Task goal
Could you return each line of the material that has "specification" in it?

Dataset records
Lemma two_digits_shape r :
  0 <= r < 100 ->
  exists d1 d2, list_ascii_of_string (two_digits r) = [d1; d2] /\
                is_digit d1 = true /\ is_digit d2 = true /\
                read_digits [d1; d2] = r.
Proof.
  intros Hr.
  pose (P := fun r => match list_ascii_of_string (two_digits r) with
                      | [d1; d2] => is_digit d1 && is_digit d2 && (read_digits [d1; d2] =? r)
                      | _ => false
                      end).
  assert (H : P r = true) by (apply below_100; [vm_compute; reflexivity | exact Hr]).
  unfold P in H. destruct (list_ascii_of_string (two_digits r)) as [|d1 [|d2 [|]]];
    try discriminate.
  rewrite !andb_true_iff, Z.eqb_eq in H. destruct H as ((A & B) & C).
  now exists d1, d2.
Qed.

(** Reading digits back. *)
Lemma read_from_shift l acc :
  read_from acc l = acc * 10 ^ Z.of_nat (List.length l) + read_from 0 l.
Proof.
  revert acc. induction l as [|c l IH]; intros acc.
  - cbn. lia.
  - cbn [read_from fold_left List.length]. fold (read_from (10 * acc + digit_value c) l).
    fold (read_from (10 * 0 + digit_value c) l).
    rewrite (IH (10 * acc + digit_value c)), (IH (10 * 0 + digit_value c)).
    rewrite Nat2Z.inj_succ, Z.pow_succ_r by lia. ring.
Qed.

Lemma read_digits_app l1 l2 :
  read_digits (List.app l1 l2) =
  read_digits l1 * 10 ^ Z.of_nat (List.length l2) + read_digits l2.
Proof.
  unfold read_digits, read_from. rewrite fold_left_app.
  apply (read_from_shift l2).
Qed.

Lemma read_uint_acc d acc :
  read_from (Z.pos acc) (list_ascii_of_string (NilEmpty.string_of_uint d)) =
  Z.pos (Pos.of_uint_acc d acc).
Proof.
  revert acc. induction d; intros acc; cbn [NilEmpty.string_of_uint list_ascii_of_string
    read_from fold_left Pos.of_uint_acc]; try reflexivity;
  match goal with
  | |- fold_left _ _ ?a = Z.pos (Pos.of_uint_acc _ ?p) =>
      replace a with (Z.pos p) by (vm_compute digit_value; lia); apply IHd
  end.
Qed.

Lemma read_uint d :
  read_digits (list_ascii_of_string (NilEmpty.string_of_uint d)) = Z.of_N (Pos.of_uint d).
Proof.
  induction d; cbn [NilEmpty.string_of_uint list_ascii_of_string Pos.of_uint];
    try reflexivity; try exact IHd;
  unfold read_digits, read_from; cbn [fold_left];
  match goal with
  | |- fold_left _ _ ?a = Z.of_N (N.pos (Pos.of_uint_acc _ ?p)) =>
      replace a with (Z.pos p) by (vm_compute; reflexivity); apply read_uint_acc
  end.
Qed.

Lemma read_dec n : 0 <= n -> read_digits (list_ascii_of_string (dec n)) = n.
Proof.
  intros Hn. unfold dec.
  assert (E : Z.of_N (N.of_uint (N.to_uint (Z.to_N n))) = n).
  { rewrite DecimalN.Unsigned.of_to. lia. }
  revert E. generalize (N.to_uint (Z.to_N n)). intros u E.
  unfold NilZero.string_of_uint.
  destruct u; rewrite <- E; try apply read_uint; reflexivity.
Qed.

Lemma round_half_even_nonneg n e : 0 <= n -> 0 <= round_half_even n e.
Proof.
  intros Hn. unfold round_half_even. destruct (0 <=? e) eqn:E.
  - apply Z.mul_nonneg_nonneg; [lia | apply Z.pow_nonneg; lia].
  - apply Z.leb_gt in E.
    assert (D : 0 < 2 ^ (- e)) by (apply Z.pow_pos_nonneg; lia).
    assert (Q : 0 <= n / 2 ^ (- e)) by (apply Z.div_pos; lia).
    cbv zeta. destruct (2 * (n mod 2 ^ (- e)) ?= 2 ^ (- e));
      [destruct (Z.even _) | |]; lia.
Qed.

(** The rounding is to a nearest integer: the result is within half a unit
    of [n * 2^e], here with the denominator cleared. *)
Lemma round_half_even_nearest n e :
  e < 0 ->
  2 * Z.abs (round_half_even n e * 2 ^ (- e) - n) <= 2 ^ (- e).
Proof.
  intros He. unfold round_half_even.
  destruct (0 <=? e) eqn:E; [apply Z.leb_le in E; lia|]. cbv zeta.
  assert (D : 0 < 2 ^ (- e)) by (apply Z.pow_pos_nonneg; lia).
  pose proof (Z.div_mod n (2 ^ (- e)) ltac:(lia)) as DM.
  pose proof (Z.mod_pos_bound n (2 ^ (- e)) D) as MB.
  set (d := 2 ^ (- e)) in *. set (q := n / d) in *. set (m := n mod d) in *.
  destruct (Z.compare_spec (2 * m) d) as [C | C | C];
    [destruct (Z.even q) | |]; nia.
Qed.

(** ** The formatted amount *)

Lemma digit_not_minus c : is_digit c = true -> Ascii.eqb c "-" = false.
Proof. destruct c as [[] [] [] [] [] [] [] []]; vm_compute; congruence. Qed.

Lemma fixed2_list negative cents :
  list_ascii_of_string (fixed2 negative cents) =
  List.app (if negative then ["-"%char] else [])
    (List.app (list_ascii_of_string (group_thousands (dec (cents / 100))))
       ("."%char :: list_ascii_of_string (two_digits (cents mod 100)))).
Proof.
  unfold fixed2. rewrite !list_of_append. now destruct negative.
Qed.

Lemma amount_shape_fixed2 cents :
  0 <= cents ->
  amount_shape (List.app (list_ascii_of_string (group_thousands (dec (cents / 100))))
                  ("."%char :: list_ascii_of_string (two_digits (cents mod 100)))) = true.
Proof.
  intros Hc.
  destruct (two_digits_shape (cents mod 100)) as (d1 & d2 & -> & D1 & D2 & _).
  { apply Z.mod_pos_bound. lia. }
  unfold amount_shape. rewrite rev_app_distr. cbn [List.rev List.app].
  rewrite rev_involutive, D1, D2, group_thousands_shape. reflexivity.
Qed.

(** A formatted amount has the money shape and denotes its cents. *)
Lemma fixed2_money negative cents :
  0 <= cents ->
  money_shape ("$" ++ fixed2 negative cents) = true /\
  money_cents ("$" ++ fixed2 negative cents) = Some (negative, cents).
Proof.
  intros Hc.
  pose proof (amount_shape_fixed2 cents Hc) as A.
  pose proof (group_thousands_shape (cents / 100)) as G.
  pose proof (group_thousands_digits (cents / 100)) as F.
  destruct (two_digits_shape (cents mod 100)) as (d1 & d2 & T & D1 & D2 & R).
  { apply Z.mod_pos_bound. lia. }
  assert (V : read_digits
                (filter is_digit
                   (List.app (list_ascii_of_string (group_thousands (dec (cents / 100))))
                      ("."%char :: list_ascii_of_string (two_digits (cents mod 100))))) = cents).
  { rewrite filter_app, F, T. cbn [filter]. rewrite D1, D2.
    change (is_digit ".") with false. cbv iota.
    rewrite read_digits_app, R, read_dec by (apply Z.div_pos; lia).
    cbn [List.length]. change (10 ^ Z.of_nat 2) with 100.
    pose proof (Z.div_mod cents 100 ltac:(lia)). lia. }
  unfold money_shape, money_cents.
  cbn [append list_ascii_of_string]. rewrite fixed2_list.
  destruct negative; cbn [List.app].
  - change (Ascii.eqb "-" "-") with true. cbv iota. cbn [Ascii.eqb andb] .
    rewrite A, V. split; reflexivity.
  - destruct (list_ascii_of_string (group_thousands (dec (cents / 100)))) as [|g0 g] eqn:E;
      [discriminate G|].
    cbn [List.app] in *.
    assert (M : Ascii.eqb g0 "-" = false).
    { apply digit_not_minus. cbn [grouped_digits] in G.
      now apply andb_true_iff in G as [G _]. }
    rewrite M, A, V. split; reflexivity.
Qed.

Lemma format_float_money f :
  is_finite f = true ->
  money_shape ("$" ++ format_float f) = true /\
  money_cents ("$" ++ format_float f) = Some (float_cents f).
Proof.
  destruct f as [s | s | | s m e]; try discriminate; intros _; cbn [format_float float_cents].
  - apply fixed2_money. lia.
  - apply fixed2_money, round_half_even_nonneg. lia.
Qed.

Lemma float_of_int_finite z f : float_of_int z = inr f -> is_finite f = true.
Proof.
  unfold float_of_int, raise.
  destruct (binary_normalize 53 1024 z 0 false); cbn; intros H;
    try discriminate H; now injection H as <-.
Qed.

(** ** Small integers convert exactly *)

Lemma digits2_lower p : 2 ^ (Z.pos (digits2_pos p) - 1) <= Z.pos p.
Proof.
  induction p as [p IH | p IH |]; cbn [digits2_pos].
  - rewrite Pos2Z.inj_succ. replace (Z.succ (Z.pos (digits2_pos p)) - 1)
      with (Z.succ (Z.pos (digits2_pos p) - 1)) by lia.
    rewrite Z.pow_succ_r by lia. lia.
  - rewrite Pos2Z.inj_succ. replace (Z.succ (Z.pos (digits2_pos p)) - 1)
      with (Z.succ (Z.pos (digits2_pos p) - 1)) by lia.
    rewrite Z.pow_succ_r by lia. lia.
  - reflexivity.
Qed.

Lemma digits2_small p : Z.pos p < 2 ^ 53 -> Z.pos (digits2_pos p) <= 53.
Proof.
  intros H. pose proof (digits2_lower p) as L.
  assert (K : 2 ^ (Z.pos (digits2_pos p) - 1) < 2 ^ 53) by lia.
  apply Z.pow_lt_mono_r_iff in K; lia.
Qed.

Lemma shifted_value p q : Z.pos (Pos.iter xO p q) = Z.pos p * 2 ^ Z.pos q.
Proof.
  induction q as [|q IH] using Pos.peano_ind.
  - cbn [Pos.iter]. lia.
  - rewrite Pos.iter_succ, Pos2Z.inj_succ, Z.pow_succ_r by lia.
    rewrite Pos2Z.inj_xO, IH. lia.
Qed.

Lemma shifted_digits p q :
  Z.pos (digits2_pos (Pos.iter xO p q)) = Z.pos (digits2_pos p) + Z.pos q.
Proof.
  induction q as [|q IH] using Pos.peano_ind.
  - cbn [Pos.iter digits2_pos]. lia.
  - rewrite Pos.iter_succ. cbn [digits2_pos]. rewrite !Pos2Z.inj_succ, IH. lia.
Qed.

(** A mantissa of 53 bits with an exponent in range is left as it is. *)
Lemma binary_round_aux_53 s m e :
  Z.pos (digits2_pos m) = 53 -> -1074 <= e <= 971 ->
  binary_round_aux 53 1024 s (Z.pos m) e loc_Exact = S754_finite s m e.
Proof.
  intros D E.
  assert (F : fexp 53 1024 (Zdigits2 (Z.pos m) + e) - e = 0).
  { unfold fexp, emin. cbn [Zdigits2]. lia. }
  unfold binary_round_aux, shr_fexp. rewrite F.
  cbn [shr shr_record_of_loc shr_m loc_of_shr_record round_nearest_even].
  rewrite F. cbn [shr shr_record_of_loc shr_m].
  replace (e <=? 1024 - 53) with true by (symmetry; apply Z.leb_le; lia).
  reflexivity.
Qed.

Lemma binary_round_small s p :
  Z.pos p < 2 ^ 53 ->
  exists m e, binary_round 53 1024 s p 0 = S754_finite s m e /\
              e <= 0 /\ Z.pos m = Z.pos p * 2 ^ (- e).
Proof.
  intros H. pose proof (digits2_small p H) as D.
  unfold binary_round, shl_align.
  assert (F : fexp 53 1024 (Z.pos (digits2_pos p) + 0) = Z.pos (digits2_pos p) - 53).
  { unfold fexp, emin. lia. }
  rewrite F.
  destruct (Z.pos (digits2_pos p) - 53 - 0) as [| q | q] eqn:Q.
  - exists p, 0. rewrite binary_round_aux_53 by lia. repeat split; lia.
  - lia.
  - exists (Pos.iter xO p q), (Z.pos (digits2_pos p) - 53).
    rewrite binary_round_aux_53.
    + repeat split; [lia|]. rewrite shifted_value. f_equal. f_equal. lia.
    + rewrite shifted_digits. lia.
    + lia.
Qed.

Lemma round_half_even_exact n e : e <= 0 -> round_half_even (n * 2 ^ (- e)) e = n.
Proof.
  intros E. unfold round_half_even.
  destruct (Z.leb_spec 0 e) as [P | N].
  - assert (e = 0) by lia. subst e. cbn. lia.
  - assert (K : 0 < 2 ^ (- e)) by (apply Z.pow_pos_nonneg; lia).
    cbv zeta. rewrite Z.mod_mul, Z.div_mul by lia.
    replace (2 * 0 ?= 2 ^ (- e)) with Lt by (symmetry; apply Z.compare_lt_iff; lia).
    reflexivity.
Qed.

Lemma float_of_int_small z :
  Z.abs z < 2 ^ 53 ->
  exists f, float_of_int z = inr f /\ float_cents f = (z <? 0, 100 * Z.abs z).
Proof.
  intros H. unfold float_of_int, binary_normalize.
  destruct z as [| p | p].
  - exists (S754_zero false). split; reflexivity.
  - destruct (binary_round_small false p H) as (m & e & R & E & V).
    rewrite R. exists (S754_finite false m e). split; [reflexivity|].
    cbn [float_cents Z.ltb Z.compare Z.abs]. f_equal.
    rewrite V, Z.mul_assoc. now apply round_half_even_exact.
  - destruct (binary_round_small true p H) as (m & e & R & E & V).
    rewrite R. exists (S754_finite true m e). split; [reflexivity|].
    cbn [float_cents Z.ltb Z.compare Z.abs]. f_equal.
    rewrite V, Z.mul_assoc. now apply round_half_even_exact.
Qed.

(** A float with a mantissa and no binary fraction is a whole number of
    cents, and its sign is the float's. *)
Lemma float_cents_whole s m e :
  0 <= e -> float_cents (S754_finite s m e) = (s, 100 * Z.pos m * 2 ^ e).
Proof.
  intros E. cbn [float_cents]. unfold round_half_even.
  now replace (0 <=? e) with true by (symmetry; apply Z.leb_le; lia).
Qed.
(** * BaseCT: the dynamic-schema data layer, embedded in Rocq

    A shallow embedding of [repo.py] (class [MetaRepository]) and of the
    record-level parts of [app.py] (class [TableView], [AddFieldDialog]),
    followed by the properties of the specification that were settled
    against it.

    Conventions.
    - Python integers are [Z]; Python strings are [string]; a Python value
      of type [Any] is a [PyVal].
    - The SQLite database is an explicit store ([World]): one finite map
      per catalog table, keyed by the [id] primary key, and one physical
      table [data_<table_id>] per logical table.
    - Every method is a computation in the monad [M]: it threads the store
      and either returns or raises.  A write that was committed before an
      exception is raised stays in the store, as in the code.
    - [now_iso()] reads the wall clock; the store carries the sequence of
      readings the clock will give. *)

From Stdlib Require Import Ascii String.
From stdpp Require Import gmap strings list sorting pretty.

Set Warnings "-register-all".
Local Open Scope string_scope.
Local Open Scope Z_scope.

(** ** Python values and built-ins *)

Module Py.

(** A value of type [Any].  A float is carried by its binary64 bit
    pattern: the code stores and compares floats but never computes with
    them. *)
Inductive PyVal : Type :=
| PNone
| PBool (b : bool)
| PInt (z : Z)
| PFloat (bits : Z)
| PStr (s : string)
| PList (xs : list PyVal)
| PDict (kvs : list (string * PyVal)).

(** Exceptions the modelled code raises or lets through. *)
Inductive Exn : Type :=
| ValueError
| KeyError
| TypeError
| AttributeError
| IndexError
| RecursionError
| IntegrityError
| OperationalError
| OverflowError.

Global Instance Exn_eq_dec : EqDecision Exn.
Proof. solve_decision. Defined.

(** The built-ins of the interpreter that the code calls on strings and
    floats.  They are not code of the repository; the development is
    parametric in them.  [None] stands for the exception the built-in
    raises ([ValueError], [OverflowError]). *)
Class Builtins : Type := {
  str_strip : string → string;
  str_lower : string → string;
  str_upper : string → string;
  str_splitlines : string → list string;
  str_split_comma : string → list string;
  str_commas_to_dots : string → string;
  int_of_str : string → option Z;
  float_of_str : string → option Z;
  float_of_int : Z → option Z;
  int_of_float : Z → option Z;
  float_eqb_int : Z → Z → bool;
  float_truthy : Z → bool;
  repr : PyVal → string;
}.

Section WithBuiltins.
Context `{B : Builtins}.

(** [bool(v)] *)
Definition truthy (v : PyVal) : bool :=
  match v with
  | PNone => false
  | PBool b => b
  | PInt z => negb (z =? 0)
  | PFloat f => float_truthy f
  | PStr s => negb (String.eqb s "")
  | PList xs => match xs with [] => false | _ => true end
  | PDict kvs => match kvs with [] => false | _ => true end
  end.

(** [a or b] *)
Definition py_or (a b : PyVal) : PyVal := if truthy a then a else b.

(** [v == n] for an integer literal [n] *)
Definition eqb_int (v : PyVal) (n : Z) : bool :=
  match v with
  | PInt z => z =? n
  | PBool b => (if b then 1 else 0) =? n
  | PFloat f => float_eqb_int f n
  | _ => false
  end.

(** [v == s] for a string literal [s] *)
Definition eqb_str (v : PyVal) (s : string) : bool :=
  match v with
  | PStr t => String.eqb t s
  | _ => false
  end.

(** [v is None] *)
Definition is_none (v : PyVal) : bool :=
  match v with PNone => true | _ => false end.

(** [isinstance(v, int)]: [bool] is a subclass of [int]. *)
Definition isinstance_int (v : PyVal) : bool :=
  match v with PInt _ | PBool _ => true | _ => false end.

Definition isinstance_str (v : PyVal) : bool :=
  match v with PStr _ => true | _ => false end.

Definition isinstance_list (v : PyVal) : bool :=
  match v with PList _ => true | _ => false end.

Definition isinstance_dict (v : PyVal) : bool :=
  match v with PDict _ => true | _ => false end.

(** [int(v)] *)
Definition py_int (v : PyVal) : Exn + Z :=
  match v with
  | PInt z => inr z
  | PBool b => inr (if b then 1 else 0)
  | PFloat f => match int_of_float f with Some z => inr z | None => inl ValueError end
  | PStr s => match int_of_str s with Some z => inr z | None => inl ValueError end
  | PNone | PList _ | PDict _ => inl TypeError
  end.
Lemma substr_name (name value : string) (c : ascii) :
  substr (name ++ String c value) 0 (Some (Z.of_nat (String.length name))) = name.
Proof.
  unfold substr. rewrite length_append. simpl String.length.
  replace (0 <? 0) with false by reflexivity.
  rewrite Z.min_l by lia. simpl Z.to_nat.
  rewrite Z.max_l, Z.min_l by lia.
  rewrite Nat2Z.id. apply substring_prefix.
Qed.

Lemma substr_value (name value : string) (c : ascii) :
  substr (name ++ String c value) (Z.of_nat (String.length name) + 1) None = value.
Proof.
  unfold substr. rewrite length_append. simpl String.length.
  destruct (Z.ltb_spec (Z.of_nat (String.length name) + 1) 0) as [E|E]; [lia|].
  rewrite Z.min_l by lia.
  replace (Z.to_nat (Z.of_nat (String.length name) + 1))
    with (String.length name + 1)%nat by lia.
  replace (Z.to_nat (Z.of_nat (String.length name + S (String.length value))
                     - (Z.of_nat (String.length name) + 1)))
    with (String.length (String c value) - 1)%nat by (simpl; lia).
  rewrite substring_suffix. simpl. rewrite Nat.sub_0_r. apply substring_whole.
Qed.

(* ------------------------------------------------------------------ *)
(** ** Option translators *)

Lemma buildCookie_split (url name value : string) :
  hasChar colon name = false ->
  buildCookie url (name ++ String colon value) = Normal (mkCookie name value url).
Proof.
  intros H. unfold buildCookie, indexOf.
  rewrite indexOfFrom_first by assumption. simpl Z.add.
  destruct (Z.eqb_spec (Z.of_nat (String.length name)) (-1)) as [E|E]; [lia|].
  now rewrite substr_name, substr_value.
Qed.

Lemma buildCookies_scope (url s : string) (cs : list Cookie) :
  buildCookies url s = Normal cs -> Forall (fun k => cookie_url k = url) cs.
Proof.
  unfold buildCookies, buildCookie; simpl.
  destruct (indexOf s colon =? -1); [discriminate|].
  intros H; inversion H; subst. repeat constructor.
Qed.
(* ===== verification/Lattice.v ===== *)
(** * The cell lattice

    Vocabulary shared by the maze generator and its specification: the four
    carving directions of [generate_maze], the neighbour and the midpoint
    the loop body computes, its bounds test, the odd-odd positions (the
    nodes of the maze), and walks through open cells. *)

From S2P Require Import Prelude Grid.
From stdpp Require Import base tactics option list numbers gmap relations.

#[local] Open Scope Z_scope.

(** [directions = [(-2, 0), (2, 0), (0, -2), (0, 2)]] *)
Definition directions : list pos := [(-2, 0); (2, 0); (0, -2); (0, 2)].

(** [nx, ny = x + dx, y + dy] *)
Definition padd (p d : pos) : pos := (p.1 + d.1, p.2 + d.2).

(** [(x + dx // 2, y + dy // 2)]: Python's [//] rounds down, as [Z.div]. *)
Definition midpoint (p d : pos) : pos := (p.1 + d.1 `div` 2, p.2 + d.2 `div` 2).

(** [1 <= nx < height - 1 and 1 <= ny < width - 1] *)
Definition in_bounds (h w : Z) (p : pos) : Prop :=
  (1 ≤ p.1 ∧ p.1 < h - 1) ∧ (1 ≤ p.2 ∧ p.2 < w - 1).

#[export] Instance in_bounds_dec h w p : Decision (in_bounds h w p).
Proof. unfold in_bounds. apply _. Defined.

(** The nodes of the maze are the positions with two odd coordinates. *)
Definition node (p : pos) : Prop := p.1 `mod` 2 = 1 ∧ p.2 `mod` 2 = 1.

#[export] Instance node_dec p : Decision (node p).
Proof. unfold node. apply _. Defined.

(** An open cell between two open nodes, in a column or in a row. *)
Definition passage (o : gset pos) (p : pos) : Prop :=
  (p.1 `mod` 2 = 0 ∧ p.2 `mod` 2 = 1 ∧ (p.1 - 1, p.2) ∈ o ∧ (p.1 + 1, p.2) ∈ o) ∨
  (p.1 `mod` 2 = 1 ∧ p.2 `mod` 2 = 0 ∧ (p.1, p.2 - 1) ∈ o ∧ (p.1, p.2 + 1) ∈ o).

(** Two cells that share a side. *)
Definition adjacent (p q : pos) : Prop := Z.abs (p.1 - q.1) + Z.abs (p.2 - q.2) = 1.

#[export] Instance adjacent_dec p q : Decision (adjacent p q).
Proof. unfold adjacent. apply _. Defined.

(** One move of a walk through the open cells [o], and walks. *)
Definition walk (o : gset pos) (p q : pos) : Prop := p ∈ o ∧ q ∈ o ∧ adjacent p q.

Definition connected (o : gset pos) : relation pos := rtc (walk o).

(** ** Lemmas *)

Lemma elem_of_directions d :
  d ∈ directions ↔ d = (-2, 0) ∨ d = (2, 0) ∨ d = (0, -2) ∨ d = (0, 2).
Proof. unfold directions. rewrite !elem_of_cons, elem_of_nil. naive_solver. Qed.

(** [dir_cases H] splits [H : d ∈ directions] into the four directions. *)
Ltac dir_cases H :=
  apply elem_of_directions in H as [-> | [-> | [-> | ->]]].

Lemma pos_eq_iff (p q : pos) : p = q ↔ p.1 = q.1 ∧ p.2 = q.2.
Proof. destruct p, q; simpl; split; [by intros [= -> ->] | by intros [-> ->]]. Qed.

(** [pos_lia] proves arithmetic facts about positions: it unfolds the
    lattice definitions, turns equations between positions into equations
    between coordinates, and calls [lia] with division and remainder by
    constants turned into equations. *)
Ltac pos_lia :=
  unfold in_bounds, node, adjacent, padd, midpoint in *;
  rewrite ?pos_eq_iff in *; simpl in *;
  Z.div_mod_to_equations; lia.

Section lattice.
Implicit Types (p q c d : pos) (o : gset pos) (h w : Z).

Lemma padd_node c d : d ∈ directions → node (padd c d) ↔ node c.
Proof. intros Hd. dir_cases Hd; pos_lia. Qed.

Lemma midpoint_not_node c d : d ∈ directions → node c → ¬ node (midpoint c d).
Proof. intros Hd Hc. dir_cases Hd; pos_lia. Qed.

Lemma midpoint_ne_padd c d : d ∈ directions → midpoint c d ≠ padd c d.
Proof. intros Hd ?. dir_cases Hd; pos_lia. Qed.

Lemma padd_ne c d : d ∈ directions → padd c d ≠ c.
Proof. intros Hd ?. dir_cases Hd; pos_lia. Qed.

Lemma midpoint_adjacent_l c d : d ∈ directions → adjacent c (midpoint c d).
Proof. intros Hd. dir_cases Hd; pos_lia. Qed.

Lemma midpoint_adjacent_r c d : d ∈ directions → adjacent (midpoint c d) (padd c d).
Proof. intros Hd. dir_cases Hd; pos_lia. Qed.

(** The midpoint lies between its two ends, so it inherits their bounds. *)
Lemma midpoint_between c d :
  d ∈ directions →
  (Z.min c.1 (padd c d).1 ≤ (midpoint c d).1 ≤ Z.max c.1 (padd c d).1) ∧
  (Z.min c.2 (padd c d).2 ≤ (midpoint c d).2 ≤ Z.max c.2 (padd c d).2).
Proof. intros Hd. dir_cases Hd; pos_lia. Qed.

Lemma passage_vertical o p a b :
  p.1 `mod` 2 = 0 → p.2 `mod` 2 = 1 → a = (p.1 - 1, p.2) → b = (p.1 + 1, p.2) →
  passage o p ↔ a ∈ o ∧ b ∈ o.
Proof. intros ?? -> ->. unfold passage. intuition lia. Qed.

Lemma passage_horizontal o p a b :
  p.1 `mod` 2 = 1 → p.2 `mod` 2 = 0 → a = (p.1, p.2 - 1) → b = (p.1, p.2 + 1) →
  passage o p ↔ a ∈ o ∧ b ∈ o.
Proof. intros ?? -> ->. unfold passage. intuition lia. Qed.

(** The midpoint of a node and its neighbour is a passage cell once both
    are open, and only then. *)
Lemma midpoint_passage o c d :
  d ∈ directions → node c → passage o (midpoint c d) ↔ c ∈ o ∧ padd c d ∈ o.
Proof.
  intros Hd Hc. dir_cases Hd.
  - rewrite (passage_vertical o _ (padd c (-2, 0)) c); [tauto | pos_lia ..].
  - rewrite (passage_vertical o _ c (padd c (2, 0))); [tauto | pos_lia ..].
  - rewrite (passage_horizontal o _ (padd c (0, -2)) c); [tauto | pos_lia ..].
  - rewrite (passage_horizontal o _ c (padd c (0, 2))); [tauto | pos_lia ..].
Qed.

Lemma passage_mono o o' p : o ⊆ o' → passage o p → passage o' p.
Proof. unfold passage. set_solver. Qed.

Lemma passage_not_node o p : passage o p → ¬ node p.
Proof. unfold passage, node. intuition lia. Qed.

Lemma walk_mono o o' p q : o ⊆ o' → walk o p q → walk o' p q.
Proof. unfold walk. set_solver. Qed.

Lemma connected_mono o o' p q : o ⊆ o' → connected o p q → connected o' p q.
Proof. intros Ho. apply rtc_subrel. intros ??. by apply walk_mono. Qed.

(** Opening more cells keeps passages and walks: [passage] and
    [connected] are monotone in the set of open cells, so an inclusion
    between sets rewrites under them, in a hypothesis (from the smaller
    set to the larger) and in the goal (from the larger to the smaller). *)
#[export] Instance passage_proper : Proper ((⊆) ==> (=) ==> impl) passage.
Proof. intros o o' Ho p ? <- Hp. by eapply passage_mono. Qed.

#[export] Instance passage_flip_proper : Proper (flip (⊆) ==> (=) ==> flip impl) passage.
Proof. intros o o' Ho p ? <- Hp. by eapply passage_mono. Qed.

#[export] Instance connected_proper : Proper ((⊆) ==> (=) ==> (=) ==> impl) connected.
Proof. intros o o' Ho p ? <- q ? <- Hc. by eapply connected_mono. Qed.

#[export] Instance connected_flip_proper :
  Proper (flip (⊆) ==> (=) ==> (=) ==> flip impl) connected.
Proof. intros o o' Ho p ? <- q ? <- Hc. by eapply connected_mono. Qed.

Lemma connected_r o p q r : connected o p q → walk o q r → connected o p r.
Proof. intros. by eapply rtc_r. Qed.

Lemma connected_elem_of o p q : connected o p q → p ∈ o → q ∈ o.
Proof. induction 1 as [|??? (? & ? & ?)]; eauto. Qed.

#[export] Instance adjacent_sym : Symmetric adjacent.
Proof. intros p q. unfold adjacent. lia. Qed.

#[export] Instance walk_sym o : Symmetric (walk o).
Proof. intros p q (? & ? & ?). by repeat split. Qed.

#[export] Instance connected_sym o : Symmetric (connected o).
Proof.
  intros p q Hpq. induction Hpq as [|p q r Hpq _ IH]; [done|].
  eapply rtc_r; [exact IH | by symmetry].
Qed.

End lattice.

#[export] Hint Resolve midpoint_adjacent_l midpoint_adjacent_r midpoint_ne_padd
  padd_ne : maze.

Response for this exercise
    followed by the properties of the specification that were settled
    Vocabulary shared by the maze generator and its specification: the four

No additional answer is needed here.